What’s new: The pension-focused subsidiary of Chinese insurance giant Ping An Insurance (Group) Co. of China Ltd. is planning to boost its private pension business with part of the new capital it is raising, sources familiar with the company told Caixin.
Ping An Annuity Insurance Co. of China Ltd. announced Sunday that it is raising 10.5 billion yuan ($1.6 billion) from its parent to “to support business development,” without elaborating.
The sources said that the fundraising is also related to the company’s transformation and development strategy.
A portion of the proceeds will become Ping An Annuity Insurance’s registered capital, which will rise to 11.6 billion yuan, the largest amount of any of China’s 10 pension insurers — including the one that is in the process of being established, according to Caixin’s calculations.

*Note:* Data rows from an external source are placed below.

(** * Dependency-impact graph engine: the four analysis tools over the
      BusinessFunction / ElementalField graph

    Embedding of [tools/impact-analysis.ts], [tools/dependency-path.ts],
    [tools/critical-fields.ts], [tools/impact-summary.ts] and of
    [tools/lib/neo4j-connection.ts], with the masking of [lib/aws-config.ts].
    The graph store is external to the tools; it is modelled as an in-memory
    property graph on which the Cypher texts the tools send are evaluated,
    and which may refuse a query. *)

From Stdlib Require Import ZArith List String Bool Arith Lia QArith.
From Stdlib Require Import Sorted Permutation.
From Stdlib Require Import Qround Qabs Qpower Lqa.
Import ListNotations.
Local Open Scope string_scope.
Local Open Scope list_scope.
Local Open Scope nat_scope.

(** ** The property graph (Neo4j schema of the repository) *)

Inductive Label :=
| LBusinessFunction | LElementalField | LGroupField | LModule
| LRecord | LDataFile | LSourceFile | LCompilationUnit.

Inductive RelType :=
| HAS_INPUT_FIELD | HAS_OUTPUT_FIELD | WRITES_IN | HAS_FIELD | HAS_RECORD
| HAS_MODULE | HAS_BUSINESS_FUNCTION | HAS_SOURCE_FILE
| CONTRIBUTES_TO_BUSINESS_FUNCTION.

Definition Label_eqb (a b : Label) : bool :=
  match a, b with
  | LBusinessFunction, LBusinessFunction | LElementalField, LElementalField
  | LGroupField, LGroupField | LModule, LModule | LRecord, LRecord
  | LDataFile, LDataFile | LSourceFile, LSourceFile
  | LCompilationUnit, LCompilationUnit => true
  | _, _ => false
  end.

Definition RelType_eqb (a b : RelType) : bool :=
  match a, b with
  | HAS_INPUT_FIELD, HAS_INPUT_FIELD | HAS_OUTPUT_FIELD, HAS_OUTPUT_FIELD
  | WRITES_IN, WRITES_IN | HAS_FIELD, HAS_FIELD | HAS_RECORD, HAS_RECORD
  | HAS_MODULE, HAS_MODULE | HAS_BUSINESS_FUNCTION, HAS_BUSINESS_FUNCTION
  | HAS_SOURCE_FILE, HAS_SOURCE_FILE
  | CONTRIBUTES_TO_BUSINESS_FUNCTION, CONTRIBUTES_TO_BUSINESS_FUNCTION => true
  | _, _ => false
  end.

(** A node is identified by its position in [nodes]; [name] is the display
    name the tools look nodes up by, [outputName] the BusinessFunction
    property of that name (empty on other nodes). *)
Record Node := mkNode { label : Label; name : string; outputName : string }.

(** A relationship is identified by its position in [rels]. *)
Record Rel := mkRel { rtype : RelType; startNode : nat; endNode : nat }.

Record Graph := mkGraph { nodes : list Node; rels : list Rel }.

Definition indexed {A} (l : list A) : list (nat * A) :=
  combine (seq 0 (List.length l)) l.

Definition hasLabel (g : Graph) (l : Label) (i : nat) : bool :=
  match nth_error (nodes g) i with
  | Some n => Label_eqb (label n) l
  | None => false
  end.

Definition nodeName (g : Graph) (i : nat) : string :=
  match nth_error (nodes g) i with Some n => name n | None => "" end.

Definition nodeOutputName (g : Graph) (i : nat) : string :=
  match nth_error (nodes g) i with Some n => outputName n | None => "" end.

(** [MATCH (n:l)] and [MATCH (n:l {name: nm})]. *)
Definition matchLabel (g : Graph) (l : Label) : list nat :=
  map fst (filter (fun p => Label_eqb (label (snd p)) l) (indexed (nodes g))).

Definition matchNamed (g : Graph) (l : Label) (nm : string) : list nat :=
  filter (fun i => String.eqb (nodeName g i) nm) (matchLabel g l).

(** [(i)-[:t]->(m:l)]: the [l]-labelled end nodes of the [t] relationships
    leaving [i], one per relationship. *)
Definition outTo (g : Graph) (t : RelType) (l : Label) (i : nat) : list nat :=
  map endNode
    (filter (fun r => RelType_eqb (rtype r) t && (startNode r =? i)
                      && hasLabel g l (endNode r)) (rels g)).

(** [(i)<-[:t]-(m:l)]: the [l]-labelled start nodes of the [t]
    relationships entering [i], one per relationship. *)
Definition inFrom (g : Graph) (t : RelType) (l : Label) (i : nat) : list nat :=
  map startNode
    (filter (fun r => RelType_eqb (rtype r) t && (endNode r =? i)
                      && hasLabel g l (startNode r)) (rels g)).

(** [(bf)-[:HAS_OUTPUT_FIELD]->(f:ElementalField)] *)
Definition outputFields (g : Graph) (bf : nat) : list nat :=
  outTo g HAS_OUTPUT_FIELD LElementalField bf.

(** [(f)<-[:HAS_INPUT_FIELD]-(bf:BusinessFunction)] *)
Definition consumers (g : Graph) (f : nat) : list nat :=
  inFrom g HAS_INPUT_FIELD LBusinessFunction f.

(** [(bf:BusinessFunction)-[:HAS_OUTPUT_FIELD]->(f)] *)
Definition producers (g : Graph) (f : nat) : list nat :=
  inFrom g HAS_OUTPUT_FIELD LBusinessFunction f.

(** ** impact-analysis.ts: the rows of its two Cypher texts *)

Record ImpactResult := mkImpact {
  sourceBusinessFunction : string;
  sourceOutputField : string;
  affectedBusinessFunction : string;
  affectedOutputField : string;
  impactDepth : nat;
  pathFields : list string
}.

Definition impactRow (g : Graph) (source_bf affected_bf depth : nat)
    (path : list string) : ImpactResult :=
  mkImpact (nodeName g source_bf) (nodeOutputName g source_bf)
           (nodeName g affected_bf) (nodeOutputName g affected_bf)
           depth path.

(** The first MATCH clauses of both texts: the bindings of
    [(source_bf, start_field)].  With [isOutputField] the field is looked up
    by name and every BusinessFunction producing it is a source; otherwise
    the BusinessFunction is looked up by name. *)
Definition impactSources (g : Graph) (isOutputField : bool)
    (identifier : string) : list (nat * nat) :=
  if isOutputField then
    flat_map (fun source_bf =>
      map (fun f => (source_bf, f))
          (filter (fun f => String.eqb (nodeName g f) identifier)
                  (outputFields g source_bf)))
      (matchLabel g LBusinessFunction)
  else
    flat_map (fun source_bf =>
      map (fun f => (source_bf, f)) (outputFields g source_bf))
      (matchNamed g LBusinessFunction identifier).

(** The text of [analyzeDirectImpact]: no LIMIT. *)
Definition directImpactRows (g : Graph) (isOutputField : bool)
    (identifier : string) : list ImpactResult :=
  flat_map (fun '(source_bf, output_field) =>
    map (fun affected_bf =>
           impactRow g source_bf affected_bf 1 [nodeName g output_field])
        (consumers g output_field))
    (impactSources g isOutputField identifier).

(** The [depth] generated clauses
    [MATCH (field_i)<-[:HAS_INPUT_FIELD]-(bf_{i+1}:BusinessFunction)
           -[:HAS_OUTPUT_FIELD]->(field_{i+1}:ElementalField)]
    from the binding [field], with the field names collected so far. *)
Fixpoint hops (g : Graph) (depth : nat) (field : nat) (names : list string)
    : list (nat * list string) :=
  match depth with
  | O => [(field, names)]
  | S d =>
      flat_map (fun bf =>
        flat_map (fun field' => hops g d field' (names ++ [nodeName g field']))
                 (outputFields g bf))
        (consumers g field)
  end.

(** The text built in the loop body of [analyzeMultiHopImpact] at [depth]:
    [depth] intermediate hops, then the final consumer, tagged [depth + 1],
    [LIMIT 100]. *)
Definition multiHopRows (g : Graph) (isOutputField : bool)
    (identifier : string) (depth : nat) : list ImpactResult :=
  firstn 100
    (flat_map (fun '(source_bf, start_field) =>
       flat_map (fun '(field_d, names) =>
          map (fun final_bf => impactRow g source_bf final_bf (depth + 1) names)
              (consumers g field_d))
         (hops g depth start_field [nodeName g start_field]))
       (impactSources g isOutputField identifier)).

(** ** dependency-path.ts: variable-length patterns *)

(** The relationships at node [i], followed in either direction:
    (relationship, node at the other end). *)
Definition incident (g : Graph) (i : nat) : list (nat * nat) :=
  flat_map (fun '(k, r) =>
              if startNode r =? i then [(k, endNode r)]
              else if endNode r =? i then [(k, startNode r)]
              else [])
           (indexed (rels g)).

(** [(cur)-[*1..n]-(target)]: every sequence of one to [n] pairwise
    distinct relationships leading from [cur] to [target]; [used] holds the
    relationships already on the path.  A step is (relationship, node
    reached). *)
Fixpoint trailsFrom (g : Graph) (target : nat) (n : nat) (cur : nat)
    (used : list nat) : list (list (nat * nat)) :=
  match n with
  | O => []
  | S k =>
      flat_map (fun '(r, m) =>
        if existsb (Nat.eqb r) used then []
        else (if m =? target then [[(r, m)]] else [])
             ++ map (cons (r, m)) (trailsFrom g target k m (r :: used)))
        (incident g cur)
  end.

The background: Private pension products are the underdeveloped third pillar in China’s “three-pillar” pension system. The first two pillars, the state-run basic pension insurance system and employer-sponsored pension plans, account for nearly all of the funds set aside for retirement in China.
As a pension shortfall looms, growing the third pillar has become a policy priority. China’s top insurance regulator has urged pension insurance firms to stop issuing certain kinds of short-term wealth management products and focus on developing the third pillar, which aims to offer customers longer-term investment products designed to help them prepare for retirement.